• What is expected:
The expected answer is the set of lines in the data below between the line holding "price +:+ volume." and the line holding "(** [x]'s price is at most [y]'s. *)", inclusive, written out exactly.

• Input data:
---------------

(** [mx]: whether the write lock is held.  Readers release their read
    lock before they return ([defer o.mx.RUnlock()]), so no read lock
    outlives a call. *)
Record OrderBookSide : Type := {
  m : gmap string orderBookLevel;
  sorted : list orderBookLevel;
  depth : Z;
  pricePrecision : Z;
  volumePrecision : Z;
  isAsk : bool;
  mx : bool
}.

Definition newOrderBookSide (depth pricePrecision volumePrecision : Z) (isAsk : bool)
  : OrderBookSide :=
  {| m := ∅;
     sorted := [];
     depth := depth;
     pricePrecision := pricePrecision;
     volumePrecision := volumePrecision;
     isAsk := isAsk;
     mx := false |}.

Definition stringFixed (big : Big) (precision : Z) : string :=
  let fmtStr := "%." +:+ Itoa precision +:+ "f" in
  Sprintf fmtStr big.

(** ** Method calls on the receiver *)

Inductive outcome (A : Type) : Type :=
  | Returns (a : A) (o : OrderBookSide)
  | Panics (o : OrderBookSide)
  | Blocks (o : OrderBookSide).
Arguments Returns {A} a o.
Arguments Panics {A} o.
Arguments Blocks {A} o.

Definition Go (A : Type) : Type := OrderBookSide → outcome A.

#[global] Instance Go_ret : MRet Go := λ A a o, Returns a o.
#[global] Instance Go_bind : MBind Go := λ A B f c o,
  match c o with
  | Returns a o' => f a o'
  | Panics o' => Panics o'
  | Blocks o' => Blocks o'
  end.

Definition self : Go OrderBookSide := λ o, Returns o o.
Definition panic {A} : Go A := λ o, Panics o.

(** Assignments to the fields of the receiver. *)
Definition with_m (m' : gmap string orderBookLevel) (o : OrderBookSide)
  : OrderBookSide :=
  {| m := m'; sorted := sorted o; depth := depth o;
     pricePrecision := pricePrecision o;
     volumePrecision := volumePrecision o;
     isAsk := isAsk o; mx := mx o |}.

Definition with_sorted (s : list orderBookLevel) (o : OrderBookSide)
  : OrderBookSide :=
  {| m := m o; sorted := s; depth := depth o;
     pricePrecision := pricePrecision o;
     volumePrecision := volumePrecision o;
     isAsk := isAsk o; mx := mx o |}.

Definition with_mx (b : bool) (o : OrderBookSide) : OrderBookSide :=
  {| m := m o; sorted := sorted o; depth := depth o;
     pricePrecision := pricePrecision o;
     volumePrecision := volumePrecision o;
     isAsk := isAsk o; mx := b |}.

Definition set_m (f : gmap string orderBookLevel → gmap string orderBookLevel)
  : Go unit := λ o, Returns tt (with_m (f (m o)) o).

Definition set_sorted (s : list orderBookLevel) : Go unit :=
  λ o, Returns tt (with_sorted s o).

(** [o.mx.Lock()]: waits while the write lock is held.  Within one thread
    of control nobody will release it, so the call never returns. *)
Definition Lock : Go unit := λ o,
  if mx o then Blocks o else Returns tt (with_mx true o).

(** [o.mx.Unlock()]: a fatal error when the lock is not held. *)
Definition Unlock : Go unit := λ o,
  if mx o then Returns tt (with_mx false o) else Panics o.

(** [o.mx.RLock()] with [defer o.mx.RUnlock()] around [body]. *)
Definition RLocked {A} (body : Go A) : Go A := λ o,
  if mx o then Blocks o else body o.

(** A slice expression, panicking when out of range. *)
Definition sliced {A} (s : option (list A)) : Go (list A) :=
  match s with
  | Some s' => mret s'
  | None => panic
  end.

(** ** The methods *)

Definition applyUpdate (upd : OrderBookItem) : Go (option error) :=
  match Float64 (item_Volume upd) with
  | Err err => mret (Some err)
  | Ok flValue =>
      o ← self;
      match UnmarshalText (pricePrecision o) (item_Price upd) with
      | Err err => mret (Some err)
      | Ok price =>
          let key := stringFixed price (pricePrecision o) in
          Lock;;
          if float64_eq_zero flValue then
            set_m (delete key);;
            Unlock;;
            mret None
          else
            (* v := &decimal.Big{}; v.UnmarshalText([]byte(upd.Price.String())),
               and a return with the lock held when that fails *)
            match UnmarshalText 0 (item_Price upd) with
            | Err err => mret (Some err)
            | Ok v =>
                set_m (<[key := {| Price := price; Volume := v |}]>);;
                Unlock;;
                mret None
            end
      end
  end.

(** The loop [for i := range updates] of [applyUpdates]. *)
Fixpoint applyUpdates_loop (updates : list OrderBookItem) : Go (option error) :=
  match updates with
  | [] => mret None
  | upd :: updates' =>
      r ← applyUpdate upd;
      match r with
      | Some err => mret (Some err)
      | None => applyUpdates_loop updates'
      end
  end.

(** The loop [for _, level := range levels[o.depth:]] of [applyUpdates]. *)
Fixpoint evict (levels : list orderBookLevel) : Go unit :=
  match levels with
  | [] => mret tt
  | level :: levels' =>
      o ← self;
      set_m (delete (stringFixed (Price level) (pricePrecision o)));;
      evict levels'
  end.

Definition applyUpdates (updates : list OrderBookItem) : Go (option error) :=
  r ← applyUpdates_loop updates;
  match r with
  | Some err => mret (Some err)
  | None =>
      Lock;;
      o ← self;
      let levels := newOrderBookLevels (m o) (isAsk o) in
      beyond ← sliced (slice_from levels (depth o));
      evict beyond;;
      kept ← sliced (slice_to levels (depth o));
      set_sorted kept;;
      Unlock;;
      mret None
  end.

Definition Get (price : Big) : Go (Big * bool) :=
  RLocked (
    o ← self;
    let key := stringFixed price (pricePrecision o) in
    match m o !! key with
    | None => mret (New 0 0, false)
    | Some level => mret (Volume level, true)
    end).

Fixpoint Range_loop (handler : Big → Big → option error)
    (levels : list orderBookLevel) : option error :=
  match levels with
  | [] => None
  | level :: levels' =>
      match handler (Price level) (Volume level) with
      | Some err => Some err
      | None => Range_loop handler levels'
      end
  end.

Definition Range (handler : Big → Big → option error) : Go (option error) :=
  RLocked (o ← self; mret (Range_loop handler (sorted o))).

Definition Best : Go (Big * Big) :=
  RLocked (
    o ← self;
    match sorted o with
    | [] => mret (New 0 0, New 0 0)
    | level :: _ => mret (Price level, Volume level)
    end).

(** What one level adds to the buffer of [checksum]. *)
Definition checksum_level (pricePrecision volumePrecision : Z)
    (level : orderBookLevel) : string :=
  let price := stringFixed (Price level) pricePrecision in
  let price := Replace price "." "" 1 in
  let price := TrimLeft price "0" in
  let volume := stringFixed (Volume level) volumePrecision in
  let volume := Replace volume "." "" 1 in
  let volume := TrimLeft volume "0" in
  price +:+ volume.

Fixpoint checksum_loop (pp vp : Z) (levels : list orderBookLevel) (str : string)
  : string :=
  match levels with
  | [] => str
  | level :: levels' =>
      checksum_loop pp vp levels' (str +:+ checksum_level pp vp level)
  end.

Definition checksum : Go (list Byte.byte) :=
  RLocked (
    o ← self;
    let str := checksum_loop (pricePrecision o) (volumePrecision o) (sorted o) "" in
    mret (String.list_byte_of_string str)).

End orderbook.

Arguments Returns {_ A} a o.
Arguments Panics {_ A} o.
Arguments Blocks {_ A} o.

(** ** Notions used in the statements *)

Section notions.
Context `{Externals}.

(** The canonical key of a level: its price at the price precision. *)
Definition level_key (pp : Z) (level : orderBookLevel) : string :=
  stringFixed (Price level) pp.

(** Every level of the table is stored under its canonical key.  The
    empty table of [newOrderBookSide] is, and the methods keep it so. *)
Definition keyed_table (pp : Z) (t : gmap string orderBookLevel) : Prop :=
  ∀ key level, t !! key = Some level → key = level_key pp level.

Definition keyed (o : OrderBookSide) : Prop :=
  keyed_table (pricePrecision o) (m o).

(** [x]'s price is at most [y]'s. *)
Definition price_le (x y : orderBookLevel) : Prop :=
  Cmp (Price x) (Price y) ≤ 0.

(** Best first: ascending prices for asks, descending prices for bids. *)
Definition best_first (asc : bool) : relation orderBookLevel :=
  if asc then price_le else flip price_le.

(** What a call of [applyUpdate] that returns [nil] writes: the key, and
    the level stored under it ([None] when the key is deleted). *)
Definition written (pp : Z) (upd : OrderBookItem)
  : option (string * option orderBookLevel) :=
  match Float64 (item_Volume upd), UnmarshalText pp (item_Price upd) with
  | Ok flValue, Ok price =>
      let key := stringFixed price pp in
      if float64_eq_zero flValue then Some (key, None)
      else
        match UnmarshalText 0 (item_Price upd) with
        | Ok v => Some (key, Some {| Price := price; Volume := v |})
        | Err _ => None
        end
  | _, _ => None
  end.

(** The table after such a write. *)
Definition write (w : string * option orderBookLevel)
    (t : gmap string orderBookLevel) : gmap string orderBookLevel :=
  match w.2 with
  | Some level => <[w.1 := level]> t
  | None => delete w.1 t
  end.

(** The table after a run of such writes, in order. *)
Definition apply_writes (ws : list (string * option orderBookLevel))
    (t : gmap string orderBookLevel) : gmap string orderBookLevel :=
  foldl (λ t w, write w t) t ws.

(** The last write of a run to [key], if the run writes to it at all. *)
Definition last_write (key : string)
    (ws : list (string * option orderBookLevel))
  : option (option orderBookLevel) :=
  foldl (λ last w, if decide (w.1 = key) then Some w.2 else last) None ws.

(** [ws] are the writes of [updates], none of which fails. *)
Definition writes_of (pp : Z) (updates : list OrderBookItem)
    (ws : list (string * option orderBookLevel)) : Prop :=
  Forall2 (λ upd w, written pp upd = Some w) updates ws.

(** Every update of the batch parses. *)
Definition parses (pp : Z) (updates : list OrderBookItem) : Prop :=
  Forall (λ upd, is_Some (written pp upd)) updates.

---------------

• Result for this task:
  price +:+ volume.

Fixpoint checksum_loop (pp vp : Z) (levels : list orderBookLevel) (str : string)
  : string :=
  match levels with
  | [] => str
  | level :: levels' =>
      checksum_loop pp vp levels' (str +:+ checksum_level pp vp level)
  end.

Definition checksum : Go (list Byte.byte) :=
  RLocked (
    o ← self;
    let str := checksum_loop (pricePrecision o) (volumePrecision o) (sorted o) "" in
    mret (String.list_byte_of_string str)).

End orderbook.

Arguments Returns {_ A} a o.
Arguments Panics {_ A} o.
Arguments Blocks {_ A} o.

(** ** Notions used in the statements *)

Section notions.
Context `{Externals}.

(** The canonical key of a level: its price at the price precision. *)
Definition level_key (pp : Z) (level : orderBookLevel) : string :=
  stringFixed (Price level) pp.

(** Every level of the table is stored under its canonical key.  The
    empty table of [newOrderBookSide] is, and the methods keep it so. *)
Definition keyed_table (pp : Z) (t : gmap string orderBookLevel) : Prop :=
  ∀ key level, t !! key = Some level → key = level_key pp level.

Definition keyed (o : OrderBookSide) : Prop :=
  keyed_table (pricePrecision o) (m o).

(** [x]'s price is at most [y]'s. *)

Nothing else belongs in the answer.